• DIRECTIONS
Line filter on the word "reference": copy each matching line from the entries.

(Data excerpts)

Lemma allocated_trans st st1 st2 P Q :
  allocated st st1 P → allocated st1 st2 Q → allocated st st2 (λ q, P q ∨ Q q).
Proof.
  intros (Hw1 & Ht1 & HP1 & Hf1 & Hr1 & Ho1) (Hw2 & Ht2 & HP2 & Hf2 & Hr2 & Ho2). split_and!.
  - done.
  - congruence.
  - intros q [Hq|Hq]; [auto|]. destruct (HP2 q Hq) as [Hfree ?]. split; [|done]. by apply Hf1 in Hfree as [? _].
  - intros q. rewrite Hf2, Hf1. tauto.
  - intros q [Hq|Hq]; [|auto]. rewrite Ho2; [auto|]. intros HQ. apply HP2 in HQ as [Hfree _].
    apply Hf1 in Hfree as [_ Hn]. done.
  - intros q Hq. rewrite Ho2, Ho1; [done|tauto|tauto].
Qed.

Lemma allocated_ext st st' P Q : (∀ q, P q ↔ Q q) → allocated st st' P → allocated st st' Q.
Proof.
  intros H (Hw & Ht & HP & Hf & Hr & Ho). split_and!; [done..| | | |].
  - intros q Hq. by apply HP, H.
  - intros q. rewrite Hf. by rewrite (H q).
  - intros q Hq. by apply Hr, H.
  - intros q Hq. apply Ho. by rewrite (H q).
Qed.

Lemma take_run_allocated st s count :
  pmm_wf st → (s + count ≤ total_pages st)%nat → free_run (bitmap st) s count →
  allocated st (take_run s count st) (in_run s count) ∧
  alloc_hint (take_run s count st) = alloc_hint st ∧
  free_pages (take_run s count st) = free_pages st - Z.of_nat count.
Proof.
  unfold take_run. revert st s. induction count as [|n IH]; intros st s Hwf Hle Hfr; cbn [seq foldl].
  { split_and!; [|done|lia]. unfold allocated, in_run. split_and!; try done; intros q; try lia.
    split; [intros ?; split; [done|lia]|tauto]. }
  assert (page_free st s) as Hs by (split; [lia|apply Hfr; lia]).
  assert (allocated st (pmm_take s st) (λ q, q = s)) as Ha.
  { pose proof Hwf as (_ & _ & _ & _ & Hh & _). pose proof (pmm_take_allocated st s (alloc_hint st) Hwf Hs Hh) as H.
    by destruct st. }
  destruct (IH (pmm_take s st) (S s)) as (Ha' & Hh' & Hfp).
  - by apply Ha.
  - cbn. lia.
  - intros q Hq. rewrite (pmm_take_test st s q Hwf) by (apply Hs). rewrite bool_decide_false by lia. apply Hfr. lia.
  - split_and!.
    + eapply allocated_ext; [|exact (allocated_trans _ _ _ _ _ Ha Ha')]. unfold in_run. intros q. lia.
    + etransitivity; [exact Hh'|done].
    + etransitivity; [exact Hfp|]. cbn. destruct Hs as [Hlt Hc]. pose proof (bm_free_pos _ _ _ Hlt Hc).
      pose proof (bm_free_le (total_pages st) (bitmap st)). pose proof Hwf as (_ & _ & _ & Hf & _ & _ & Ht).
      rewrite Hf, u64_id by lia. lia.
Qed.

(** [pmm_alloc_contiguous] returns the first of [count] consecutive pages that
    were free, which become in use with one reference each.  It fails only when
    there is no such run above the allocation hint and none below it. *)
Theorem pmm_contiguous_exact count st :
  pmm_wf st → (1 < count)%nat →
  let '(a, st') := pmm_alloc_contiguous count st in
  (∃ s, a = addr_of s ∧ a ≠ 0 ∧ (s + count ≤ total_pages st)%nat ∧ allocated st st' (in_run s count) ∧
        free_pages st' = free_pages st - Z.of_nat count) ∨
  (a = 0 ∧ st' = st ∧
   (∀ s, (alloc_hint st ≤ s)%nat → (s + count ≤ total_pages st)%nat → ¬ free_run (bitmap st) s count) ∧
   (∀ s, (1 ≤ s)%nat → (s + count ≤ alloc_hint st)%nat → ¬ free_run (bitmap st) s count)).
Proof.
  intros Hwf Hc. pose proof Hwf as (Hok & _ & _ & _ & Hh & H0 & _). unfold pmm_alloc_contiguous.
  rewrite !decide_False by lia. rewrite decide_True by lia.
  assert (∀ s, (1 ≤ s)%nat → (s + count ≤ total_pages st)%nat → free_run (bitmap st) s count →
    let st' := (take_run s count st) <| alloc_hint := (s + count)%nat |> in
    ∃ s', addr_of s = addr_of s' ∧ addr_of s ≠ 0 ∧ (s' + count ≤ total_pages st)%nat ∧
      allocated st st' (in_run s' count) ∧ free_pages st' = free_pages st - Z.of_nat count) as Hfound.
  { intros s Hs Hle Hfr. destruct (take_run_allocated st s count Hwf Hle Hfr) as ((Hw & Ht & Ha) & _ & Hf).
    exists s. split_and!; [done|unfold addr_of; lia|done| |exact Hf].
    split_and!; [|done|exact (proj1 Ha)|exact (proj1 (proj2 Ha))|apply Ha|apply Ha].
    apply pmm_hint_wf; [done|]. rewrite Ht. lia. }
  destruct (run_scan count (total_pages st - alloc_hint st) _ _ _ _) as [s|] eqn:E1.
  - apply run_scan_Some in E1 as (Hfr & Hle & Hge & _); [|lia|lia]. specialize (Hge eq_refl).
    left. apply Hfound; [lia..|done].
  - pose proof (run_scan_None _ _ _ _ _ _ E1 ltac:(lia) ltac:(lia)) as Hn1. case_decide as Hb.
    + destruct (run_scan count (alloc_hint st - 1) _ _ _ _) as [s|] eqn:E2.
      * apply run_scan_Some in E2 as (Hfr & Hle & Hge & _); [|lia|lia]. specialize (Hge eq_refl).
        left. apply Hfound; [lia..|done].
      * pose proof (run_scan_None _ _ _ _ _ _ E2 ltac:(lia) ltac:(lia)) as Hn2.
        right. split_and!; [done..| |]; intros s ? ?; [apply Hn1|apply Hn2]; lia.
    + right. split_and!; [done..| |]; intros s ? ?; [apply Hn1; lia|lia].
Qed.

(** ** Freeing and sharing *)

(** [pmm_free_page] on a page of the machine.  A page that is free already (a
    double free) and page 0 are left alone; a shared page loses a reference; the
    last reference frees it. *)
Lemma pmm_free_page_cases st p :
  pmm_wf st → (p < total_pages st)%nat →
  ∃ st', pmm_free_page (addr_of p) st = Some st' ∧ pmm_wf st' ∧ total_pages st' = total_pages st ∧
    (if bool_decide (p = O) || negb (bm_test p (bitmap st)) then st' = st
     else if 1 <? refcounts st !!! p
     then refcounts st' = <[p := (refcounts st !!! p) - 1]> (refcounts st) ∧ bitmap st' = bitmap st
     else refcounts st' = <[p := 0]> (refcounts st) ∧ page_free st' p ∧
          (∀ q, q ≠ p → page_free st' q ↔ page_free st q)).
Proof.
  intros Hwf Hp. pose proof Hwf as (Hok & Hl & Hr & Hf & Hh & H0 & Ht). unfold pmm_free_page. rewrite addr_page. cbv zeta.
  destruct (decide (p = O)) as [->|Hnz]; [exists st; by rewrite bool_decide_true|].
  rewrite bool_decide_false by done. cbn [orb].
  rewrite decide_False by (destruct Hok; lia).
  destruct (bm_test p (bitmap st)) eqn:Et; cbn [negb]; [|by exists st].
  destruct (lookup_lt_is_Some_2 (refcounts st) p) as [rc Hrc]; [lia|].
  rewrite Hrc, (list_lookup_total_correct _ _ _ Hrc). cbn [mbind option_bind].
  pose proof (Forall_lookup_1 _ _ _ _ Hr Hrc) as Hrb. cbv beta in Hrb.
  destruct (1 <? rc) eqn:E1; bool_hyps; eexists; (split; [reflexivity|]).
  - split_and!; try done. destruct Hh. split_and!; try done; cbn; [by rewrite length_insert|apply Forall_insert; [done|lia]].
  - pose proof (bm_free_clear _ _ _ Hok Hp Et) as Hfc.
    pose proof (bm_free_le (total_pages st) (bm_clear p (bitmap st))).
    assert (∀ q, bm_test q (bm_clear p (bitmap st)) = negb (bool_decide (q = p)) && bm_test q (bitmap st)) as Hb
      by (intros q; by apply (bm_test_clear (total_pages st))).
    split_and!; try done.
    + destruct Hh. split_and!; cbn [field_upd bitmap total_pages free_pages refcounts alloc_hint]; try done.
      * by apply bm_clear_ok.
      * by rewrite length_insert.
      * apply Forall_insert; [done|lia].
      * rewrite Hf, u64_id by lia. lia.
      * rewrite Hb, bool_decide_false by lia. done.
    + split; [done|]. cbn [field_upd bitmap]. by rewrite Hb, bool_decide_true.
    + intros q Hq. unfold page_free. cbn [field_upd bitmap total_pages]. rewrite Hb, bool_decide_false by done. done.
Qed.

• ANSWER SPACE
    were free, which become in use with one reference each.  It fails only when
    double free) and page 0 are left alone; a shared page loses a reference; the
    last reference frees it. *)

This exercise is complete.